BEGIN SUPPLIED ENTRIES
(* ===== verification/Compliance.v ===== *)
(** * Content compliance ([security/compliance.py])

    [ComplianceChecker] finds forbidden topics and missing disclaimers;
    [MandatoryComplianceService] is the boundary that tools, payloads and responses pass.
    Text is ASCII (the sign before a disclaimer apart), on which the case-insensitive
    regular expression of a topic is a search in lower case. *)

From Stdlib Require Import ZArith Lia String Ascii.
From stdpp Require Import base gmap strings list sorting pretty.
From S2P Require Import Prelude Strings Json JsonText MonetaryLedger BudgetedProvider EffectIdentity.
Open Scope string_scope.

Record CompliancePolicy : Type := mkCompliancePolicy {
  max_response_length : Z;
  forbidden_topics : list string;
  required_disclaimers : list (string * string);
  content_categories : list string
}.

Definition _default_policy : CompliancePolicy := mkCompliancePolicy 10000
  ["bomb-making"; "hacking tutorial"; "illegal drugs synthesis"]
  [("medical", "This is not medical advice. Please consult a qualified healthcare professional.");
   ("legal", "This is not legal advice. Please consult a qualified attorney.");
   ("financial", "This is not financial advice. Please consult a qualified financial advisor.")]
  ["medical"; "legal"; "financial"].

Definition _CATEGORY_KEYWORDS : list (string * list string) :=
  [("medical", ["diagnosis"; "treatment"; "medication"; "symptom"; "prescription"; "dosage"; "medical advice"]);
   ("legal", ["legal advice"; "lawsuit"; "attorney"; "court ruling"; "legal opinion"; "liability"]);
   ("financial", ["investment advice"; "stock pick"; "financial advice"; "portfolio recommendation"])].

(** [p in s] *)
Fixpoint occurs (p s : string) : bool :=
  starts_with p s || match s with EmptyString => false | String _ s' => occurs p s' end.

(** [re.compile(re.escape(topic), re.IGNORECASE).search(text)] *)
Definition mentions (topic text : string) : bool := occurs (lower topic) (lower text).

(** [d.get(k, default)] on a dictionary given by its items. *)
Definition dict_get {A} (k : string) (d : list (string * A)) (default : A) : A :=
  match List.find (fun kv => string_eqb kv.1 k) d with Some kv => kv.2 | None => default end.

(** The violations of [check_input]. *)
Definition check_input (p : CompliancePolicy) (text : string) : list string :=
  (fun topic => "Forbidden topic detected: " ++ topic) <$> List.filter (fun topic => mentions topic text) (forbidden_topics p).

(** [text.rstrip()] *)
Definition rstrip (s : string) : string := string_rev (lstrip_white (string_rev s)).

(** Two newlines, the warning sign in UTF-8, a blank. *)
Definition NOTICE : string :=
  String "010" (String "010" (String "226" (String "154" (String "160" (String "239" (String "184" (String "143" " "))))))).

(** A category's step: the violations so far and the text. *)
Definition check_category (p : CompliancePolicy) (text : string) (acc : list string * string) (category : string) : list string * string :=
  let '(violations, remediated) := acc in
  if existsb (fun kw => occurs (lower kw) (lower text)) (dict_get category _CATEGORY_KEYWORDS []) then
    let disclaimer := dict_get category (required_disclaimers p) "" in
    if negb (string_eqb disclaimer "") && negb (occurs disclaimer remediated)
    then ((violations ++ [("Missing required " ++ category ++ " disclaimer")%string])%list, rstrip remediated ++ NOTICE ++ disclaimer)
    else acc
  else acc.

Definition cut (p : CompliancePolicy) (text : string) : list string * string :=
  if (max_response_length p <? len text)%Z
  then (["Response exceeds max length (" ++ pretty (len text) ++ " > " ++ pretty (max_response_length p) ++ ")"],
        String.substring 0 (Z.to_nat (max_response_length p)) text)
  else ([], text).
Definition execute (r : SecureToolRegistry) (c : ToolCall) : R pyval :=
  name ← of_result (registry_name c);
  t ← of_result (found RValueError (visible_tool r name));
  arguments ← of_result (_validate_arguments t (arguments c));
  _ ← of_result (complies r name t arguments);
  _execute_registered r name t arguments.

(** [handler_parameters[parameter] = effect_id] on the copied dictionary. *)
Definition with_key (t : ToolDefinition) (effect_id : string) (arguments : list (string * json)) : list (string * json) :=
  match t_idempotency_key_parameter t with
  | Some p => dict_insert p (JStr effect_id) arguments
  | None => arguments
  end.

Definition execute_effect (r : SecureToolRegistry) (c : ToolCall) (effect_id : string) : R pyval :=
  name ← of_result (registry_name c);
  t ← of_result (found RValueError (visible_tool r name));
  arguments ← of_result (_validate_arguments t (arguments c));
  _execute_registered r name t (with_key t effect_id arguments).
End execution.

(** ** Views *)

Definition visible_tools (r : SecureToolRegistry) : list ToolDefinition := List.filter (_is_visible r) (_tools r).*2.

Definition RISK_VALUES : list (RiskClass * string) :=
  [(READ, "read"); (WRITE, "write"); (EXECUTE, "execute"); (NETWORK, "network"); (SECRET, "secret"); (EXTERNAL_SIDE_EFFECT, "external_side_effect")].

Definition string_le (a b : string) : Prop := String.leb a b = true.

#[export] Instance string_le_dec : RelDecision string_le.
Proof. intros a b. unfold string_le. apply _. Defined.

(** [sorted(risk.value for risk in tool.risk_classes)] *)
Definition sorted_risks (t : ToolDefinition) : list string :=
  merge_sort string_le (snd <$> List.filter (fun rv => bool_decide (rv.1 ∈ t_risk_classes t)) RISK_VALUES).

Definition list_tools (r : SecureToolRegistry) : list json :=
  (fun t => JObj [("name", JStr (t_name t)); ("description", JStr (t_description t)); ("input_schema", JObj (t_input_schema t));
                  ("risk_classes", JArr (JStr <$> sorted_risks t)); ("requires_approval", JBool (t_requires_approval t))]) <$> visible_tools r.

(** [d.setdefault(k, v)] *)
Definition setdefault (k : string) (v : json) (d : list (string * json)) : list (string * json) :=
  if has_key k d then d else (d ++ [(k, v)])%list.

Definition definitions (r : SecureToolRegistry) : list BudgetedProvider.ToolDefinition :=
  (fun t => BudgetedProvider.mkTool (t_name t) (t_description t) (setdefault "properties" (JObj []) (setdefault "type" (JStr "object") (t_input_schema t))))
  <$> visible_tools r.

Definition get_tool (r : SecureToolRegistry) (name : string) : result registry_error (option ToolDefinition) :=
  name ← lift_err (fun _ => RValueError) (canonical_tool_name name); Ok (visible_tool r name).

Definition tool_requires_approval (r : SecureToolRegistry) (name : string) : result registry_error bool :=
  t ← get_tool r name; Ok (match t with Some t => t_requires_approval t | None => false end).

(** *** Workspace paths *)

Section workspace.
Context (idna_encode : string -> option string) (canonical_root : string).

(** [os.path.abspath(candidate)], which keeps exactly two leading slashes. *)
Definition abspath (candidate : string) : string :=
  if starts_with "//" candidate && negb (starts_with "///" candidate) then String slash (normpath_rooted candidate)
  else normpath_rooted candidate.

(** [resolved.relative_to(canonical_root)] does not raise. *)
Definition is_relative_to (resolved : string) : bool :=
  string_eqb resolved canonical_root || starts_with (if string_eqb canonical_root "/" then "/" else canonical_root ++ "/") resolved
     && negb (starts_with "//" resolved).

(** The resolver of [workspace_path_resolver(root)]. *)
Definition workspace_resolve (arguments : list (string * json)) : option (list ResourcePattern) :=
  match get_key "path" arguments with
  | Some (JStr path) =>
      if string_eqb path "" || contains_char backslash path then None
      else
        let candidate := if starts_with "/" path then path
                         else (if string_eqb canonical_root "/" then "/" else canonical_root ++ "/") ++ path in
        let resolved := abspath candidate in
        if is_relative_to resolved
        then match new_pattern idna_encode PATH resolved with Ok p => Some [p] | Err _ => None end
        else None
  | _ => None
  end.
End workspace.

(** ** Arguments and their declarations *)

(** What the schema asks of the arguments. *)
Record conforms (t : ToolDefinition) (arguments : list (string * json)) : Prop := {
  all_required : forall f, f ∈ schema_required t -> f ∈ arguments.*1;
  all_declared : open_schema t = true \/ forall f, f ∈ arguments.*1 -> f ∈ schema_required t \/ f ∈ (schema_properties t).*1;
  all_typed : forall f declaration v, (f, declaration) ∈ schema_properties t -> get_key f arguments = Some v ->
    _value_matches_type v (declared_type declaration) = true
    /\ forall enum, declared_enum declaration = Some enum -> exists option, option ∈ enum /\ is_option v option = true
}.

Lemma check_values_spec props arguments : check_values props arguments = Ok tt <->
  forall f declaration v, (f, declaration) ∈ props -> get_key f arguments = Some v ->
    _value_matches_type v (declared_type declaration) = true
    /\ forall enum, declared_enum declaration = Some enum -> exists option, option ∈ enum /\ is_option v option = true.
Proof.
  induction props as [|[f d] props IH]; cbn [check_values].
  { split; [|done]. intros _ f d v []%elem_of_nil. }
  assert (forall v enum, existsb (is_option v) enum = true <-> exists option, option ∈ enum /\ is_option v option = true) as Hex.
  { intros v enum. rewrite existsb_exists. by setoid_rewrite list_elem_of_In. }
  unfold require. split.
  - intros H. destruct (get_key f arguments) as [v|] eqn:Hv.
    + destruct (_value_matches_type v _) eqn:Hm; cbn [mbind result_bind] in H; [|done].
      assert (forall enum, declared_enum d = Some enum -> exists option, option ∈ enum /\ is_option v option = true) as He.
      { intros enum E. rewrite E in H. apply Hex. destruct (existsb _ _); [done|]. cbn [mbind result_bind] in H. done. }
      assert (check_values props arguments = Ok tt) as Hp.
      { destruct (declared_enum d); [destruct (existsb _ _)|]; cbn [mbind result_bind] in H; done. }
      intros f' d' v' [[= -> ->]|Hin]%elem_of_cons Hv'; [|by apply (proj1 IH Hp f')].
      rewrite Hv in Hv'. injection Hv' as <-. by split.
    + cbn [mbind result_bind] in H. intros f' d' v' [[= -> ->]|Hin]%elem_of_cons Hv'; [congruence|by apply (proj1 IH H f')].
  - intros H. assert (check_values props arguments = Ok tt) as Hp by (apply IH; intros f' d' v' Hin; apply H; by right).
    destruct (get_key f arguments) as [v|] eqn:Hv; [|exact Hp].
    destruct (H f d v) as [Hm He]; [by left|done|]. rewrite Hm. cbn [mbind result_bind].
    destruct (declared_enum d) as [enum|]; [|exact Hp]. rewrite (proj2 (Hex v enum)) by by apply He. exact Hp.
Qed.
END SUPPLIED ENTRIES
When a line of the records has the word "destruct", pick it out and copy it.

* _ANSWER SPACE_
  - intros H. destruct (get_key f arguments) as [v|] eqn:Hv.
    + destruct (_value_matches_type v _) eqn:Hm; cbn [mbind result_bind] in H; [|done].
      { intros enum E. rewrite E in H. apply Hex. destruct (existsb _ _); [done|]. cbn [mbind result_bind] in H. done. }
      { destruct (declared_enum d); [destruct (existsb _ _)|]; cbn [mbind result_bind] in H; done. }
    destruct (get_key f arguments) as [v|] eqn:Hv; [|exact Hp].
    destruct (H f d v) as [Hm He]; [by left|done|]. rewrite Hm. cbn [mbind result_bind].
    destruct (declared_enum d) as [enum|]; [|exact Hp]. rewrite (proj2 (Hex v enum)) by by apply He. exact Hp.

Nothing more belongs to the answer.